The Italian Government are seeking to introduce new legislation with the aim of attracting high net worth individuals (“HNWIs”) to Italy.
There are many appealing reasons that inspire foreign people to move to Italy and expats to come back and invest in Italy. The country has given us Michaelangelo, Raphael, and Botticelli. Pizza, gondolas, and scarlet Ferraris. Opera, espresso and luxury fashion brands. Who wouldn’t want to live in Italy, one of Europe’s most sophisticated and seductive countries? Just think of its warmth, style, tasty food, wonderful places, its excitable people and their zest for life, its art treasures and the architectural glories of a magnificent past.
Italy is one of those places that tugs at the heartstrings. And once you have been there and left it for a while, you’ll start dreaming to go back.
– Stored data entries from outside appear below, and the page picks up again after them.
(** X3.  Look-up after load, documents.  When the entries of the
    directory have distinct names, [get_document_by_id] on the loaded
    catalog returns, for the id of every readable file "<digits>.md", the
    record built from that very file, and [None] for an id that no entry
    "<id>.md" carries. *)
Theorem X3_document_lookup_after_load (fs : FS.filesystem) (dir : str)
  (entries : list FS.file) (out : list str)
  (docs : list documents.Document) (i t : str) :
  fs dir = Some entries ->
  NoDup (map FS.name entries) ->
  documents.load_documents fs dir = (out, Return docs) ->
  (i <> [] -> forallb isdigit i = true ->
   In (FS.Build_file (i ++ py ".md") (FS.Content t)) entries ->
   documents.get_document_by_id docs i
   = Some (documents.Build_Document i (documents.document_name t i) t))
  /\ ((forall f, In f entries -> FS.name f <> i ++ py ".md") ->
      documents.get_document_by_id docs i = None).
Proof.
  intros Hdir Hnd Hload.
  destruct (LookupFacts.load_documents_records fs dir entries out docs
              Hdir Hnd Hload) as [Hids Hfile].
  split.
  - intros Hn Hd Hf.
    destruct (CatalogFacts.load_documents_Return fs dir out docs Hload)
      as (entries' & Hdir' & _ & Hin & _).
    rewrite Hdir in Hdir'. injection Hdir' as <-.
    set (f := FS.Build_file (i ++ py ".md") (FS.Content t)) in *.
    assert (Hm : Re.re_match documents.pattern (FS.name f) = Some i)
      by (apply CatalogFacts.document_pattern_complete; assumption).
    destruct (Hin f) as (d & Hdin & Hm' & Hread & Hname).
    + apply CatalogFacts.glob_md_In. split; [assumption|].
      apply endswith_spec. now exists i.
    + unfold valid, well_named, readable. now rewrite Hm.
    + rewrite Hm in Hm'. injection Hm' as Hid.
      simpl in Hread. injection Hread as Hcontent.
      destruct d as [di dn dc]. simpl in *. subst di dc dn.
      apply (CatalogFacts.get_document_by_id_NoDup docs
               (documents.Build_Document i (documents.document_name t i) t)
               Hids Hdin).
  - intro Hnone.
    destruct (documents.get_document_by_id docs i) as [d|] eqn:E;
      [|reflexivity].
    apply CatalogFacts.get_document_by_id_In in E as [Hd Hid].
    destruct (Hfile d Hd) as [Hf _]. subst i.
    now destruct (Hnone _ Hf).
Qed.

Lemma X3_document_lookup_after_load_witness :
  documents.get_document_by_id
    [documents.Build_Document (py "7") (py "Seven") (py "# Seven");
     documents.Build_Document (py "007") (py "Padded seven")
       (py "# Padded seven")]
    (py "007")
  = Some (documents.Build_Document (py "007")
            (documents.document_name (py "# Padded seven") (py "007"))
            (py "# Padded seven")).
Proof.
  apply (proj1 (X3_document_lookup_after_load Examples.padded_tree
                  presenter.DOCUMENTS_DIR
                  [Examples.file "7.md" "# Seven";
                   Examples.file "007.md" "# Padded seven"] []
                  [documents.Build_Document (py "7") (py "Seven")
                     (py "# Seven");
                   documents.Build_Document (py "007") (py "Padded seven")
                     (py "# Padded seven")]
                  (py "007") (py "# Padded seven")
                  eq_refl
                  ltac:(repeat constructor; simpl; intuition discriminate)
                  eq_refl)).
  - discriminate.
  - reflexivity.
  - right. now left.
Defined.

(** X4.  Look-up after load, controls.  On the loaded catalog
    [get_control_by_id] finds a control with the requested id exactly when
    some readable file that the glob yields has a name that the control
    pattern parses to that id. *)
Theorem X4_control_lookup_after_load (fs : FS.filesystem) (dir : str)
  (out : list str) (cs : list controls.Control) (i : str) :
  controls.load_controls fs dir = (out, Return cs) ->
  ((exists c, controls.get_control_by_id cs i = Some c /\ controls.id c = i)
   <->
   (exists entries f n text,
      fs dir = Some entries /\ In f entries
      /\ endswith (FS.name f) (py ".md") = true
      /\ Re.re_match controls.pattern (FS.name f) = Some (i, n)
      /\ FS.read f = FS.Content text)).
Proof.
  intro Hload.
  destruct (CatalogFacts.load_controls_Return fs dir out cs Hload)
    as (entries & Hdir & Hin & Hfrom).
  rewrite <- CatalogFacts.get_control_by_id_Some. split.
  - intros (c & Hc & <-). destruct (Hfrom c Hc) as (f & Hf & _ & Hm & Hread).
    apply CatalogFacts.glob_md_In in Hf as [Hf Hglob].
    now exists entries, f, (controls.name c), (controls.content c).
  - intros (entries' & f & n & text & Hdir' & Hf & Hglob & Hm & Hread).
    rewrite Hdir in Hdir'. injection Hdir' as <-.
    destruct (Hin f) as (c & Hc & Hm' & _).
    + now apply CatalogFacts.glob_md_In.
    + unfold valid, well_named, readable. now rewrite Hm, Hread.
    + rewrite Hm in Hm'. injection Hm' as Hid _. now exists c.
Qed.

Lemma X4_control_lookup_after_load_witness :
  exists c,
    controls.get_control_by_id
      [controls.Build_Control (py "5.1") (py "Policies") (py "a");
       controls.Build_Control (py "5.2") (py "Roles") (py "b");
       controls.Build_Control (py "5.10") (py "Threat intelligence") (py "c")]
      (py "5.10") = Some c
    /\ controls.id c = py "5.10".
Proof.
  refine (proj2 (X4_control_lookup_after_load
                   (Examples.tree Examples.controls_dir [] [])
                   presenter.CONTROLS_DIR
                   (fst (controls.load_controls
                           (Examples.tree Examples.controls_dir [] [])
                           presenter.CONTROLS_DIR))
                   _ (py "5.10") _) _);
    [vm_compute; reflexivity|].
  exists Examples.controls_dir,
    (Examples.file "5.10 Threat intelligence.md" "c"),
    (py "Threat intelligence"), (py "c").
  repeat split; try reflexivity. now left.
Defined.

(** X5.  For every record that [load_selected_controls] returns, the list
    of relevant document ids has no duplicates, is in ascending order of
    integer value, and holds only ids of the documents it was given. *)
Theorem X5_relevant_ids_invariant (set_iter : list str -> list str)
  (fs : FS.filesystem) (dir : str) (docs : list documents.Document)
  (out : list str) (ss : list selected_documents.SelectedControl) :
  set_order set_iter ->
  selected_documents.load_selected_controls set_iter fs dir docs
    = (out, Return ss) ->
  Forall
    (fun s =>
       NoDup (selected_documents.relevant_document_ids s)
       /\ StronglySorted int_le (selected_documents.relevant_document_ids s)
       /\ (forall x, In x (selected_documents.relevant_document_ids s) ->
                     exists d, In d docs /\ documents.id d = x))
    ss.
Proof.
  intros Hset Hload. apply Forall_forall.
  apply (GraphFacts.selected_invariant set_iter Hset fs dir docs out ss Hload).
Qed.

Lemma X5_relevant_ids_invariant_witness :
  Forall
    (fun s =>
       NoDup (selected_documents.relevant_document_ids s)
       /\ StronglySorted int_le (selected_documents.relevant_document_ids s)
       /\ (forall x, In x (selected_documents.relevant_document_ids s) ->
                     exists d,
                       In d Examples.three_documents
                       /\ documents.id d = x))
    [selected_documents.Build_SelectedControl (py "5.1") (py "Policies")
       [py "7"; py "100"];
     selected_documents.Build_SelectedControl (py "5.2") (py "Roles")
       [py "12"];
     selected_documents.Build_SelectedControl (py "5.10")
       (py "Threat intelligence") [py "7"; py "12"; py "100"]].
Proof.
  refine (X5_relevant_ids_invariant (nodup str_eq_dec)
            (Examples.tree [] [] Examples.three_reports)
            presenter.SELECTED_DOCUMENTS_DIR Examples.three_documents
            [] _ ExtractFacts.set_order_nodup _).
  vm_compute. reflexivity.
Defined.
New Italian Budget Law: incentives to transfer tax residence to Italy
The Italian Government has released a number of proposals in order to encourage HNWIs to transfer their tax residence to Italy with the option for a yearly fee related to foreign income. This is being referred to as a ‘substitute tax’.
The substitute tax would be equal to Euro 100,000 and would be paid as a lump sum for each year of residence, irrespective of the amount of income earned abroad. Also, the taxpayer is not required to report his/ her foreign financial investments and assets to the Italian tax administration. Eligibility for this potentially favourable tax regime could last for up to 15 years.
Starting from the fiscal year in which the change of residence occurs and providing the payment of the above mentioned charge, individuals opting for the ‘substitute tax’ regime will be subject to Italian taxation on their Italian-source income and gains only, while their foreign income and gains will be completely sheltered from Italian tax. The regime also extends to succession taxes; therefore, inheritance tax will only be payable in Italy on assets located in Italy at the time of the individual’s death.
Possible structuring for non-Italian assets
Under the new proposals, a HNWI paying the substitute tax should not be taxed in Italy on their foreign source income or gains. Therefore, HNWIs may benefit from establishing an offshore structure to hold their foreign assets.
Establishing a trust regulated by foreign law or registering a foundation could represent interesting routes as both structures can be used for succession planning or wealth management, consolidation of assets, charitable and financial purposes.
Whether the aim is to ensure that your assets are sufficiently protected to provide for your family in the future or the intention is to consolidate and simplify their management, these structures potentially provide an excellent means to ensure that assets are retained in a manner which gives you protection and comfort.
How Abacus can help
As a leading fiduciary, funds and professional administration services specialist based in the Isle of Man and Malta with over 40 years of extensive offshore experience, Abacus has developed a reputation for offering market leading specialist solutions, tailored to meet the needs of each and every client. Our highly qualified and experienced teams offer information and advice on a diverse range of structures, along with providing administration services to families which enable them to manage multiple and complex cross-border assets, to navigate tax and regulatory issues and to plan for both their wealth and their future succession.
The regime is not yet in force and may be subject to changes by the Italian Parliament. No action should be taken on the basis of this article, nor should it be construed as amounting to tax, legal or VAT advice. Professional tax advice should always be obtained before proceeding further.